Contenzioso

Requisiti religiosi solo se essenziali

di Marina Castellaneta

Le organizzazioni fondate sulla religione e la chiesa possono subordinare l’assunzione di un dipendente all’esistenza di requisiti come convinzioni personali o credo, se essenziali per lo svolgimento di un’attività lavorativa. A patto, però, per non incorrere in una discriminazione fondata sul credo religioso vietata dal diritto Ue, che sia rispettato il principio di proporzionalità e garantito un controllo giurisdizionale effettivo. Lo ha chiarito la Corte di giustizia Ue con la sentenza di ieri nella causa C-414/16. La vicenda ha avuto inizio in Germania: una donna aveva risposto a un’offerta di lavoro della Evangelisches Werk per la stesura di una relazione sulla convenzione delle Nazioni Unite sull’eliminazione di ogni forma di discriminazione razziale. Tra i requisiti, era indicata l’appartenenza a una chiesa evangelica o a un ente dell’associazione delle chiese cristiane tedesche. La donna non era stata invitata al colloquio e aveva presentato ricorso al Tribunale del lavoro di Berlino che, in parte, le aveva dato ragione. Non così in appello e la Corte federale del lavoro ha chiesto agli eurogiudici un chiarimento sulla direttiva 2000/78 sulla parità di trattamento in materia di occupazione e di condizioni di lavoro.

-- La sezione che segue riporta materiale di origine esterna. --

(** One round of [for p in parents]: it attaches the child, and it raises
    only on operators that accept no children. *)
Lemma attach_to_parent_spec child lc p E all_ops (h : gmap nat object) :
  ops_inv root all_ops h →
  all_attached E all_ops h →
  all_ops !! child = Some lc →
  match attach_to_parent operator_cls dag child all_ops p h with
  | (Ok all_ops', h') =>
      ops_inv root all_ops' h' ∧
      all_attached (E ++ [(p, child)]) all_ops' h' ∧
      all_ops ⊆ all_ops' ∧
      __dict__ h' root = __dict__ h root ∧
      (cls_base_init operator_cls = true → all_ok all_ops h → all_ok all_ops' h') ∧
      (forwards_bound dag all_ops h → forwards_bound dag all_ops' h')
  | (Raise _, _) => ¬ (cls_base_init operator_cls = true ∧ all_ok all_ops h)
  end.
Proof.
  intros Hops Hatt Hc. unfold attach_to_parent.
  destruct (operator_of_parent_spec p E all_ops h Hops Hatt)
    as (all_ops1 & h1 & Hstep & Hops1 & Hatt1 & Hsub1 & Hp & Hroot1 & Hok1 & Hfwd1).
  mstep Hstep. apply elem_of_dom in Hp as [lp Hp].
  pose proof (lookup_weaken _ _ _ _ Hc Hsub1) as Hc1.
  mstep (getitem_ok all_ops1 p lp h1 Hp).
  mstep (getitem_ok all_ops1 child lc h1 Hc1).
  destruct (ops_dom _ _ _ Hops1 p lp Hp) as [Hlp_root Hlp_dom].
  destruct (setattr_op_cases h1 lp (op_name p child) lc)
    as [(items & h2 & Hreg & Hset & Hdom2 & Hd2 & Hother2)|(e & Hset & Hno)]; [done..| |].
  2:{ mraise Hset. intros [Hinit Hok]. apply Hno. by eapply Hok1. }
  mstep Hset.
  destruct (try_register_spec all_ops1 p lp h2 Hp) as (h3 & Htry & Hdom3 & Hother3 & Hd3 & Hfw3);
    [by rewrite Hdom2|].
  mstep Htry. simpl.
  split_and!.
  - eapply ops_inv_dom; [done|]. by rewrite Hdom3.
  - intros p' c' Hpc.
    assert (∀ l name c, attached h2 l name c → name ≠ "forward" → attached h3 l name c)
      as Hkeep3.
    { intros l name c Ha Hname. unfold attached in *.
      destruct (decide (l = lp)) as [->|Hne]; [|by rewrite Hother3].
      destruct Hd3 as [->|[v ->]]; [done|]. by apply attached_in_forward. }
    apply elem_of_app in Hpc as [Hpc|Hpc].
    + destruct (Hatt1 p' c' Hpc) as (lp' & lc' & Hp' & Hc' & Ha).
      exists lp', lc'. split_and!; [done..|]. apply Hkeep3; [|done].
      unfold attached in *.
      destruct (decide (lp' = lp)) as [->|Hne]; [|by rewrite Hother2].
      rewrite Hd2. apply attached_in_setattr; [done|done| |done].
      intros Hname.
      assert (p' = p) as -> by by eapply (ops_inj _ _ _ Hops1).
      apply op_name_inj in Hname as ->. congruence.
    + apply list_elem_of_singleton in Hpc as [= -> ->].
      exists lp, lc. split_and!; [done..|]. apply Hkeep3; [|done].
      unfold attached. rewrite Hd2. by apply attached_in_new.
  - done.
  - by rewrite Hother3, Hother2.
  - intros Hinit Hok k l Hk. specialize (Hok1 Hinit Hok k l Hk).
    destruct (decide (l = lp)) as [->|Hne]; [|by rewrite Hother3, Hother2].
    assert (node_ok (__dict__ h2 lp)) as Hok2.
    { rewrite Hd2. by apply node_ok_setattr. }
    destruct Hd3 as [->|[f ->]]; [done|]. by apply node_ok_forward.
  - intros Hfwd k l t f Hk Ht Hf. destruct (decide (k = p)) as [->|Hne].
    + assert (l = lp) as -> by congruence. by eapply Hfw3.
    + assert (l ≠ lp) as Hl.
      { intros ->. apply Hne. by eapply (ops_inj _ _ _ Hops1). }
      rewrite Hother3, Hother2 by done. eapply (Hfwd1 Hfwd); [|done..].
      by rewrite lookup_delete_ne.
Qed.

(** [for p in parents]: when it returns, the child is attached to every
    parent. *)
Lemma for_parents_spec child lc parents :
  ∀ E all_ops (h : gmap nat object),
    ops_inv root all_ops h →
    all_attached E all_ops h →
    all_ops !! child = Some lc →
    match for_parents operator_cls dag child parents all_ops h with
    | (Ok all_ops', h') =>
        ops_inv root all_ops' h' ∧
        all_attached (E ++ ((λ p, (p, child)) <$> parents)) all_ops' h' ∧
        all_ops ⊆ all_ops' ∧
        __dict__ h' root = __dict__ h root ∧
        (cls_base_init operator_cls = true → all_ok all_ops h → all_ok all_ops' h') ∧
        (forwards_bound dag all_ops h → forwards_bound dag all_ops' h')
    | (Raise _, _) => ¬ (cls_base_init operator_cls = true ∧ all_ok all_ops h)
    end.
Proof.
  induction parents as [|p parents IH]; intros E all_ops h Hops Hatt Hc.
  { simpl. by rewrite app_nil_r. }
  cbn [for_parents].
  pose proof (attach_to_parent_spec child lc p E all_ops h Hops Hatt Hc) as Hstep.
  destruct (attach_to_parent operator_cls dag child all_ops p h) as [[all_ops1|e] h1] eqn:Hrun.
  2:{ by mraise Hrun. }
  destruct Hstep as (Hops1 & Hatt1 & Hsub1 & Hroot1 & Hok1 & Hfwd1).
  mstep Hrun.
  pose proof (lookup_weaken _ _ _ _ Hc Hsub1) as Hc1.
  specialize (IH (E ++ [(p, child)])%list all_ops1 h1 Hops1 Hatt1 Hc1).
  destruct (for_parents operator_cls dag child parents all_ops1 h1) as [[all_ops'|e] h'].
  - destruct IH as (Hops' & Hatt' & Hsub' & Hroot' & Hok' & Hfwd').
    split_and!; [done| |by etrans|congruence|by auto|by auto].
    by rewrite <-(assoc_L (++)) in Hatt'.
  - intros [Hinit Hok]. apply IH. auto.
Qed.

(** [if child not in all_ops: ...] raises only for a task without a
    callable. *)
Lemma operator_of_task_spec child E all_ops (h : gmap nat object) :
  ops_inv root all_ops h →
  all_attached E all_ops h →
  match operator_of_task operator_cls dag child all_ops h with
  | (Ok all_ops', h') =>
      ops_inv root all_ops' h' ∧
      all_attached E all_ops' h' ∧
      all_ops ⊆ all_ops' ∧
      child ∈ dom all_ops' ∧
      __dict__ h' root = __dict__ h root ∧
      (cls_base_init operator_cls = true → all_ok all_ops h → all_ok all_ops' h') ∧
      (forwards_bound dag all_ops h → forwards_bound dag all_ops' h')
  | (Raise _, _) => ¬ has_callable dag child
  end.
Proof.
  intros Hops Hatt. unfold operator_of_task. case_decide as Hdom.
  2:{ simpl. split_and!; auto. }
  destruct (new_returns operator_cls h) as (h1 & Hnew & Hfresh & Hdom1 & Hd1 & Hother1).
  mstep Hnew.
  destruct (task_callable_cases child h1) as [(t & f & Ht & Hf & Hcall)|(e & Hcall & Hno)].
  2:{ by mraise Hcall. }
  mstep Hcall.
  destruct (setattr_value_spec h1 (fresh (dom h)) "forward" (VFun f))
    as (h2 & Hset & Hdom2 & Hd2 & Hother2); [done|set_solver|].
  unfold _register_forward. mstep Hset. simpl.
  apply not_elem_of_dom in Hdom.
  destruct (insert_fresh_spec all_ops E child h h2 Hops Hatt Hdom Hfresh)
    as (Hops2 & Hatt2 & Hsub2 & Hroot2 & Hok2 & Hfwd2).
  { by rewrite Hdom2. }
  { intros l Hl. by rewrite Hother2, Hother1. }
  split_and!; [done..| |done| |].
  - rewrite dom_insert_L. set_solver.
  - intros Hinit. apply Hok2. rewrite Hd2. apply node_ok_forward; [done|].
    by apply node_ok_new.
  - intros Hfwd k l t' f' Hk Ht' Hf'.
    apply lookup_insert_Some in Hk as [[<- <-]|[Hne Hk]].
    + rewrite Hd2, lookup_insert_eq. congruence.
    + eapply (Hfwd2 Hfwd); [|done..]. rewrite lookup_delete_ne by done.
      by rewrite lookup_insert_ne.
Qed.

È vero – scrive Lussemburgo – che si è verificata una differenza di trattamento basata sulla religione, ma la stessa direttiva ammette che si possa richiedere un requisito connesso alla religione o alle convinzioni personali, tenendo conto «dell’etica dell’organizzazione». A condizione, però, che ciò sia essenziale, legittimo e giustificato per lo svolgimento dell’attività lavorativa e che l’aspirante al posto di lavoro possa ricorrere in sede giurisdizionale. A garanzia del lavoratore, poi, il giudice nazionale, se non può procedere all’interpretazione conforme, dovrà disapplicare il diritto interno contrario al principio di non discriminazione stabilito dalla Carta dei diritti fondamentali dell’Unione e, se necessario, ribaltare la giurisprudenza interna consolidata.